Regulamentação do CNJ pode ser necessária em transações de tokens imobiliários

TJ-RS já proferiu decisão no fim do ano passado; segurança jurídica está em jogo

11 de fevereiro de 2022Mercado Imobiliário

Artigo escrito por Luiz Di Sessa, Marcos Lopes Prado e Tania Liberman, sócios do escritório Cescon, Barrieu, Flesch & Barreto Advogados

A Corregedoria Geral de Justiça (CGJ) do Tribunal de Justiça do Rio Grande do Sul (TJ-RS) publicou um Provimento que pode iniciar um processo de regulamentações estaduais - para fins notariais e registrais imobiliários - relacionadas à tokenização imobiliária, ou seja, operações em que ativos reais (imóveis) são transformados em porções digitais criptografadas únicas, um movimento de mercado que vem ganhando espaço. 

O Provimento CGJ-RS nº 038/2021, publicado recentemente, regulamenta a lavratura e o registro cartorário de escrituras públicas de imóveis quitados com tokens/criptoativos. A decisão teve origem em consulta formulada pela Associação dos Notários e Registradores do Estado do Rio Grande do Sul em um caso em que um ex-proprietário alienou seu imóvel em contrapartida da emissão de um token virtual representativo da propriedade e versou sobre a possibilidade legal, validade e eficácia da lavratura e registro desse novo tipo de escritura. 

A decisão do tribunal gaúcho especifica que a “propriedade digital” do imóvel não pode ser confundida com a “propriedade formal”. A primeira possui natureza meramente contratual, com a possibilidade de transações de direitos sobre frações virtuais dos imóveis a terceiros. Já a segunda, registrada em cartório, garante ao ex-proprietário a posse, uso, fruição e livre disposição do imóvel. 

Segundo o Provimento, não há qualquer impedimento ilegal para esse novo tipo de operação, desde que as obrigações de natureza tributária continuem sendo cumpridas e que não haja qualquer objeto fraudulento e/ou ilícito envolvido. 

O Provimento determina que haja declarações entre as partes sobre o reconhecimento dos tokens como objeto de permuta e de que eles não representam direitos reais sobre o imóvel permutado, além de posicionar que os valores transacionados guardem as devidas proporções em relação à avaliação atualizada de mercado do imóvel permutado. 

Assim, apesar da preocupação com todos os requisitos legais de praxe, o Provimento não deve atrapalhar a inovação econômica trazida pelas novas operações de tokenização imobiliária, que estão ganhando cada vez mais espaço no mercado. 

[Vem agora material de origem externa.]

(** A date that [strptime] accepts for the format [%Y-%m-%d] is a date of
    the calendar: the year is between 1 and 9999, the month between 1 and
    12, and the day between 1 and the length of that month. *)
Lemma strptime_returns_calendar_date (s : string) (y m d : Z) :
  Strptime.strptime_ymd s = inr (y, m, d) ->
  1 <= y <= 9999 /\ 1 <= m <= 12
  /\ 1 <= d <= Strptime.days_in_month y m
  /\ Strptime.days_in_month y m <= 31.
Proof.
  unfold Strptime.strptime_ymd. intros H.
  destruct (Strptime.year_field (Utf8.decode s)) as [[y0 l0]|] eqn:Hy;
    [|discriminate].
  destruct l0 as [|c l1]; [discriminate|].
  destruct (c =? Strptime.dash); [|discriminate].
  destruct (Strptime.month_field_dash l1) as [[m0 l2]|] eqn:Hm;
    [|discriminate].
  destruct (Strptime.day_field l2) as [[d0 [|? ?]]|] eqn:Hd;
    try discriminate.
  destruct ((1 <=? y0) && (d0 <=? Strptime.days_in_month y0 m0)) eqn:Hok;
    [|discriminate].
  inversion H; subst.
  apply andb_true_iff in Hok. destruct Hok as [H1 H2].
  apply Z.leb_le in H1. apply Z.leb_le in H2.
  apply year_field_range in Hy. apply month_field_range in Hm.
  apply day_field_range in Hd.
  pose proof (days_in_month_range y m). lia.
Qed.

(** X14. An age that [_calculate_age] returns lies between the current year
    less 10000 and the current year less 1: the year of birth is one of
    1..9999, and nothing else bounds the age, neither below at zero nor
    above. *)
Theorem calculate_age_bounds (date_of_birth : string) (age : Z)
  (st : State World) :
  fst (_calculate_age date_of_birth st) = inr age ->
  let today := fst (datetime_now (world st)) in
  year today - 10000 <= age <= year today - 1.
Proof.
  intros H today. unfold _calculate_age, bind, now, ret in H.
  destruct (Strptime.strptime_ymd date_of_birth) as [e|[[y m] d]] eqn:Hp;
    cbn [lift raise ret] in H; [discriminate|].
  unfold today. destruct (datetime_now (world st)) as [t w].
  cbn [fst] in *. apply strptime_returns_calendar_date in Hp.
  assert (Ha : age = age_on t (y, m, d)) by congruence.
  rewrite Ha. unfold age_on.
  destruct (month_day_lt (month t) (day t) m d); lia.
Qed.

(** ** Scores of the harness *)

Lemma truediv_int_unit (a b : Z) :
  0 <= a <= b -> 0 < b ->
  exists f, PyNum.truediv_int a b = inr f /\ in_unit_interval f.
Proof.
  intros Ha Hb. unfold PyNum.truediv_int.
  destruct (b =? 0) eqn:E; [apply Z.eqb_eq in E; lia|].
  assert (Hq : (0 < inject_Z b)%Q) by (unfold Qlt; cbn; lia).
  destruct (round_unit (Qdiv (inject_Z a) (inject_Z b))) as (v & Hv & H0 & H1).
  - apply Qle_shift_div_l; [exact Hq|].
    rewrite Qmult_0_l. unfold Qle; cbn; lia.
  - apply Qle_shift_div_r; [exact Hq|].
    rewrite Qmult_1_l. unfold Qle; cbn; lia.
  - eexists. split; [reflexivity|]. exists v. auto.
Qed.

Lemma filter_length_le {A} (f : A -> bool) (l : list A) :
  (List.length (filter f l) <= List.length l)%nat.
Proof.
  induction l as [|x l IH]; cbn; [lia|]. destruct (f x); cbn; lia.
Qed.
Lemma process_new_keeping incident s :
  m0 !! ID incident = None ->
  keeping m0 s -> keeping m0 (process_new env world incident s).2.
Proof.
  intros Hnew [HK HT]. unfold process_new. simpl.
  match goal with |- context [fetch world ?n ?r] => set (n0 := n); set (req := r) end.
  destruct (fetch world n0 req) as [response|] eqn:Hf.
  2: { split; [done|]. by apply keeping_call. }
  destruct (ok response); simpl.
  2: { split; [done|]. by apply keeping_call. }
  destruct (new_messageId _ (body response)) as [id|].
  2: { split; [done|]. by apply keeping_call. }
  split; [done|]. simpl. apply keeping_call_put; [done|].
  intros id' loaded Hkey%incident_key_inj Hl. rewrite <- Hkey in Hl.
  congruence.
Qed.

Lemma process_open_keeping incident s :
  keeping m0 s -> keeping m0 (process_open env world incident s).2.
Proof.
  intros [HK HT]. unfold process_open.
  destruct (Js.js_get (trackedIncidents s) (ID incident)) as [tracked| |] eqn:Hg;
    [|done..].
  apply js_get_Own in Hg.
  destruct (Js.truthy (messageId tracked)) eqn:Hm; simpl; [|done].
  match goal with |- context [fetch world ?n ?r] => set (n0 := n); set (req := r) end.
  destruct (fetch world n0 req) as [response|] eqn:Hf.
  2: { split; [done|]. by apply keeping_call. }
  destruct (adopted_id (Js.template (messageId tracked)) response)
    as [id'|] eqn:Had; simpl.
  - pose proof (adopted_id_fallback _ _ _ Had) as Hfb.
    assert (forall id loaded,
               m0 !! id = Some loaded ->
               exists tracked0,
                 alter (with_messageId id') (ID incident) (trackedIncidents s)
                   !! id = Some tracked0
                 /\ kept loaded tracked0) as HK'.
    { intros id loaded Hl. destruct (HK id loaded Hl) as (tr & Htr & Hk).
      destruct (decide (ID incident = id)) as [<-|Hne].
      - rewrite lookup_alter_eq, Hg. eexists. split; [done|].
        rewrite Hg in Htr. injection Htr as <-. by apply kept_adopted.
      - rewrite lookup_alter_ne by done. eauto. }
    destruct (ok response); simpl.
    + split; [done|]. simpl. apply keeping_call_put; [done|].
      intros id loaded Hkey%incident_key_inj Hl. rewrite <- Hkey in Hl.
      destruct (HK (ID incident) loaded Hl) as (tr & Htr & Hk).
      rewrite Hg in Htr. injection Htr as <-.
      eexists (with_messageId id' tracked), _. split; [|by left].
      by apply kept_adopted.
    + split; [done|]. by apply keeping_call.
  - destruct (ok response); simpl.
    + split; [done|]. simpl. apply keeping_call_put; [done|].
      intros id loaded Hkey%incident_key_inj Hl. rewrite <- Hkey in Hl.
      destruct (HK (ID incident) loaded Hl) as (tr & Htr & Hk).
      rewrite Hg in Htr. injection Htr as <-.
      eexists tracked, _. split; [done | by left].
    + split; [done|]. by apply keeping_call.
Qed.
(** The rollback of the [except] branch is that of the whole open transaction.
    On the funded portfolio (10000 deposited earlier in the session, not yet
    committed) a trade of the unknown kind HOLD and a deposit too large for the
    column both return False, and the balance is 0 afterwards, not 10000. *)
Lemma C5_counterexample :
  let c := Fixtures.funded_portfolio in
  let r1 := Fixtures.record_transaction "TEST" 5%Q "HOLD" None None c in
  let r2 := Fixtures.update_cash (10 ^ 13)%Q "DEP" c in
  (Portfolio.cash_balance c == 10000)%Q
  /\ r1.1 = Returned false /\ (Portfolio.cash_balance r1.2 == 0)%Q
  /\ r2.1 = Returned false /\ (Portfolio.cash_balance r2.2 == 0)%Q
  /\ pending r1.2 <> pending c /\ pending r2.2 <> pending c.
Proof.
  cbv zeta. repeat split; try (vm_compute; reflexivity).
  all: intros H; vm_compute in H; discriminate H.
Qed.

(** C5 as amended: when a statement of the [try] block of [update_cash] or of
    [record_transaction] fails, the call returns False instead of raising, and
    the connection is rolled back as a whole: the ledger it sees is the one of
    the last commit.  The steps of the call are undone, and so is every earlier
    operation of the session that was not committed; when there was none, the
    ledger is the one the call started from. *)
Theorem C5_failure_rolls_back_to_last_commit
    (get_stock_price : string -> option string -> option Q)
    (strptime_ok : string -> bool) (today : string) :
  (forall amount kind c e c1,
      (0 < amount)%Q ->
      kind = "DEP" \/ kind = "WIT" /\ (amount <= Portfolio.cash_balance c)%Q ->
      Portfolio.insert_into_cash_transactions today
        (if String.eqb kind "DEP" then amount else - amount)%Q kind c = (inl e, c1) ->
      exists c',
        Portfolio.update_cash today amount kind c = (Returned false, c')
        /\ pending c' = committed c /\ committed c' = committed c
        /\ (pending c = committed c -> pending c' = pending c))
  /\ (forall ticker quantity kind date manual_price c current price e c1,
      Portfolio.arguments_pass strptime_ok quantity date manual_price ->
      get_stock_price ticker None = Some current ->
      Portfolio.trade_price get_stock_price today ticker date manual_price = Some price ->
      String.eqb kind "BUY" && Qlt_bool (Portfolio.cash_balance c) (price * quantity) = false ->
      Portfolio.record_transaction_try today ticker quantity kind price current
        (price * quantity) (Portfolio.transaction_date today date) c = (inl e, c1) ->
      exists c',
        Portfolio.record_transaction get_stock_price strptime_ok today
          ticker quantity kind date manual_price c = (Returned false, c')
        /\ pending c' = committed c /\ committed c' = committed c
        /\ (pending c = committed c -> pending c' = pending c)).
Proof.
  split.
  - intros amount kind c e c1 Hpos Hk E.
    rewrite (update_cash_run _ _ _ _ Hpos Hk), E.
    apply kc_insert_into_cash_transactions in E.
    exists (rollback c1). cbn. repeat split; auto. congruence.
  - intros ticker quantity kind date manual_price c current price e c1 Ha Hc Ht Hf E.
    rewrite (record_transaction_run _ _ _ _ _ _ _ _ _ _ _ Ha Hc Ht), Hf, E.
    apply kc_record_transaction_try in E.
    exists (rollback c1). cbn. repeat split; auto. congruence.
Qed.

A decisão reforça que, apesar de um proprietário não possuir o ativo digitalmente, ele ainda detém o ativo imobiliário real registrado em cartório. A transação digital não exclui as obrigações legais e tributárias referentes a uma propriedade formal e ainda valoriza a importância dos Cartórios de Registro de Imóveis no Brasil, como responsáveis pela segurança jurídica das transações imobiliárias. 

Em um mercado ainda desregulado, o posicionamento de outros tribunais e corregedorias estaduais de serviços notariais e registrais serão determinantes para que haja uma percepção mais clara acerca dos riscos jurídicos atrelados a este modelo de negócio. 

Também é importante ressaltar a possibilidade de diferentes interpretações criarem polos regionais de operações baseadas na comercialização de tokens. Para que haja uma padronização nacional do assunto, será necessário o Conselho Nacional de Justiça (CNJ) normatizar as novas operações imobiliárias com tokens, uniformizando o tratamento notarial e registral das escrituras públicas de alienação de imóveis com tokens registrados na blockchain, ambiente virtual que apresenta todos os registros de transações.

(O conteúdo publicado nesta sessão não reflete necessariamente a opinião do GRI Club ou de seus membros.)